Although Rathbunaria and Planopilumnus are superficially similar, there are several key characters (dorsal surface of carapace, form of the frontal, orbital, sub-branchial and posterolateral regions, as well as the structures of the chelipeds, ambulatory legs and G1) that argue for their separation (Table 1). The arrangement of setae in Planopilumnus and Rathbunaria also appear to be different. In Planopilumnus, the setae form irregular patterns around the dorsal carapace regions (Fig. 2 A). In Rathbunaria, however, the setae are arranged in small irregular hexagonal patches across the entire dorsal carapace surface, giving it the appearance of a honey-combed structure (Figs. 5 A, 8C). This honey-combed appearance is also obvious on the chelipeds and ambulatory legs (Fig. 5) although relatively less pronounced. In Planopilumnus, the setae form an even covering on the chelipeds and legs (Fig. 2). As such, Rathbunaria is here recognised as a separate genus.

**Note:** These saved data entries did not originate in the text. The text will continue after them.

Lemma tablePositions_total t : TableRead G t -> exists ps, tablePositions lines t = Ok ps.
Proof.
  intros [[_ [Hn _]] _ Hcols _ _ Hpk Hkeys Hfks Hck Hset]. unfold tablePositions. cbv zeta.
  destruct (addPosition_total "table" (it_name t) [tk_t (it_name t)] Hn) as [p ->]. cbn [mbind res_bind].
  destruct (positions_total "column" icol_name (fun c => [tk_t (it_name t); tk_t (icol_name c)]) (it_columns t)) as [ps1 ->].
  { eapply Forall_impl; [exact Hcols|]. by intros c [[? _] _ _]. }
  cbn [mbind res_bind]. destruct (positions_total "constraint" ikey_kw (fun k => [tk_t (it_name t); "primary key"]) (it_pks t)) as [ps2 ->].
  { eapply Forall_impl; [exact Hpk|]. by intros k [? _]. }
  cbn [mbind res_bind]. assert (exists ps, mapR (namedKeyPosition lines (tk_t (it_name t))) (it_uniques t ++ it_indexes t) = Ok ps) as [ps3 ->].
  { apply mapR_total. eapply Forall_impl; [exact Hkeys|]. intros k [(n & Hk & Hv & _) _]. unfold namedKeyPosition, keyName. rewrite Hk. by apply addPosition_total. }
  cbn [mbind res_bind]. destruct (positions_total "constraint" ifk_name (fun f => [tk_t (it_name t); tk_t (ifk_name f)]) (it_fks t)) as [ps4 ->].
  { eapply Forall_impl; [exact Hfks|]. by intros f [[? _] _]. }
  cbn [mbind res_bind]. destruct (positions_total "constraint" ick_name (fun c => [tk_t (it_name t); tk_t (ick_name c)]) (it_checks t)) as [ps5 ->].
  { eapply Forall_impl; [exact Hck|]. by intros c [? _]. }
  cbn [mbind res_bind]. destruct (positions_total "setting" iset_kw (fun s => tk_t (it_name t) :: tk_t (iset_kw s) :: settingIdentity (iset_kind s)) (entriesOf t)) as [ps6 ->].
  { eapply Forall_impl; [exact Hset|]. by intros s [? _]. }
  by eexists.
Qed.

Lemma usePositions_total u : UseRead G u -> exists ps, usePositions lines u = Ok ps.
Proof.
  intros [[Hd _] Ht]. unfold usePositions. destruct (addPosition_total "use" (iuse_doc u) [tk_t (iuse_doc u)] Hd) as [p ->]. cbn [mbind res_bind].
  destruct (positions_total "use_table" id (fun t => [tk_t (iuse_doc u); tk_t t]) (iuse_tables u)) as [ps Hps].
  { eapply Forall_impl; [exact Ht|]. by intros t [? _]. }
  unfold id in Hps. rewrite Hps. by eexists.
Qed.

Lemma diagramPositions_total g : DiagramRead G g -> exists ps, diagramPositions lines g = Ok ps.
Proof.
  intros [[Hn _] He]. unfold diagramPositions. destruct (addPosition_total "diagram" (idg_name g) [tk_t (idg_name g)] Hn) as [p ->]. cbn [mbind res_bind].
  destruct (positions_total "diagram_entry" ipl_table (fun e => [tk_t (idg_name g); tk_t (ipl_table e)]) (idg_entries g)) as [ps ->]; [|by eexists].
  eapply Forall_impl; [exact He|]. by intros e [? _].
Qed.
End positions.

(** ** A document that was accepted *)

(** What a clean parse with validation leaves: a document that was read and is
    valid, but for the texts of its checks. *)
Definition Accepted (sha256 : string -> string) (Src : string -> IDocument -> Prop) (lines : list (list rune)) (d : IDocument) : Prop :=
  exists k c available, Good (inText lines) k c /\ unwritten d = unwritten (c_document c) /\ DocumentValid sha256 Src available (unwritten d).

(** The members of an accepted document, tables apart, are those that were read. *)
Lemma Accepted_members sha256 Src lines d : Accepted sha256 Src lines d ->
  (exists tok, idoc_nameTok d = Some tok /\ validTok (inText lines) tok /\ tk_t tok = idoc_name d) /\
  Forall (UseRead (inText lines)) (idoc_uses d) /\ Forall (TableRead (inText lines)) (idoc_tables d) /\ Forall (DiagramRead (inText lines)) (idoc_diagrams d).
Proof.
  intros (k & c & av & Hg & E & _).
  assert (E1 : idoc_nameTok d = idoc_nameTok (c_document c)) by exact (f_equal idoc_nameTok E). assert (E2 : idoc_name d = idoc_name (c_document c)) by exact (f_equal idoc_name E).
  assert (E3 : idoc_uses d = idoc_uses (c_document c)) by exact (f_equal idoc_uses E). assert (E4 : idoc_diagrams d = idoc_diagrams (c_document c)) by exact (f_equal idoc_diagrams E).
  rewrite E1, E2, E3, E4. split_and!; [apply Hg|apply Hg| |apply Hg]. eapply TableRead_same; [exact E|apply Hg].
Qed.

Lemma MachineValid_written av tables t : TableValid av tables (unwrittenTable t) -> it_pks t <> [] /\ MachineValid (entriesOf t).
Proof. intros [_ (pk & Hpk & _) _ _ _ Hm]. split; [|exact Hm]. change (it_pks t = [pk]) in Hpk. by rewrite Hpk. Qed.

Lemma Accepted_tables sha256 Src lines d t : Accepted sha256 Src lines d -> t ∈ idoc_tables d -> TableRead (inText lines) t /\ it_pks t <> [] /\ MachineValid (entriesOf t).
Proof.
  intros Ha Ht. destruct (Accepted_members _ _ _ _ Ha) as (_ & _ & Hr & _). destruct Ha as (k & c & av & _ & _ & Hv). rewrite Forall_forall in Hr. split; [by apply Hr|].
  pose proof (dv_tables _ _ _ _ Hv) as Htv. rewrite Forall_forall in Htv. eapply MachineValid_written, Htv. cbn. by apply list_elem_of_fmap_2.
Qed.

Lemma Accepted_built sha256 Src lines d : Accepted sha256 Src lines d -> exists r ps, build d = Ok r /\ positions lines d = Ok ps.
Proof.
  intros Ha. pose proof (fun t => Accepted_tables sha256 Src lines d t Ha) as Ht. destruct (Accepted_members _ _ _ _ Ha) as ((tok & Htok & Hv & _) & Hu & Hr & Hg).
  assert (exists r, build d = Ok r) as [r Hb].
  { unfold build. assert (exists ts, mapR tableBuilt (idoc_tables d) = Ok ts) as [ts ->]; [|by eexists]. apply mapR_total, Forall_forall. intros t Hin.
    destruct (Ht t Hin) as (H1 & H2 & H3). by eapply tableBuilt_total. }
  exists r. unfold positions. rewrite Htok. destruct (addPosition_total lines "document" tok [idoc_name d] (proj1 Hv)) as [p ->]. cbn [mbind res_bind].
  assert (exists us, mapR (usePositions lines) (idoc_uses d) = Ok us) as [us ->].
  { apply mapR_total. eapply Forall_impl; [exact Hu|]. intros u. apply usePositions_total. }
  cbn [mbind res_bind]. assert (exists ts, mapR (tablePositions lines) (idoc_tables d) = Ok ts) as [ts ->].
  { apply mapR_total. eapply Forall_impl; [exact Hr|]. intros t. apply tablePositions_total. }
  cbn [mbind res_bind]. assert (exists gs, mapR (diagramPositions lines) (idoc_diagrams d) = Ok gs) as [gs ->].
  { apply mapR_total. eapply Forall_impl; [exact Hg|]. intros g. apply diagramPositions_total. }
  by eexists.
Qed.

The diagnostic structure of the grooves and ridges on the sub-branchial, posterolateral and posterior carapace regions are almost certainly associated with respiration. Similar structures have been reported for the three Western Pacific xanthid genera Glyptocarcinus Takeda, 1973, Antrocarcinus Ng & Chia, 1994, and Cyrtocarcinus Ng & Chia, 1994 (see Ng & Chia 1994). However, while members of these three genera are generally known from soft substrates that would make such structures useful for respiration (Ng & Chia 1994), little is known about the biology of Rathbunaria . They are known from coral reefs, with two of the specimens collected from coral (see below).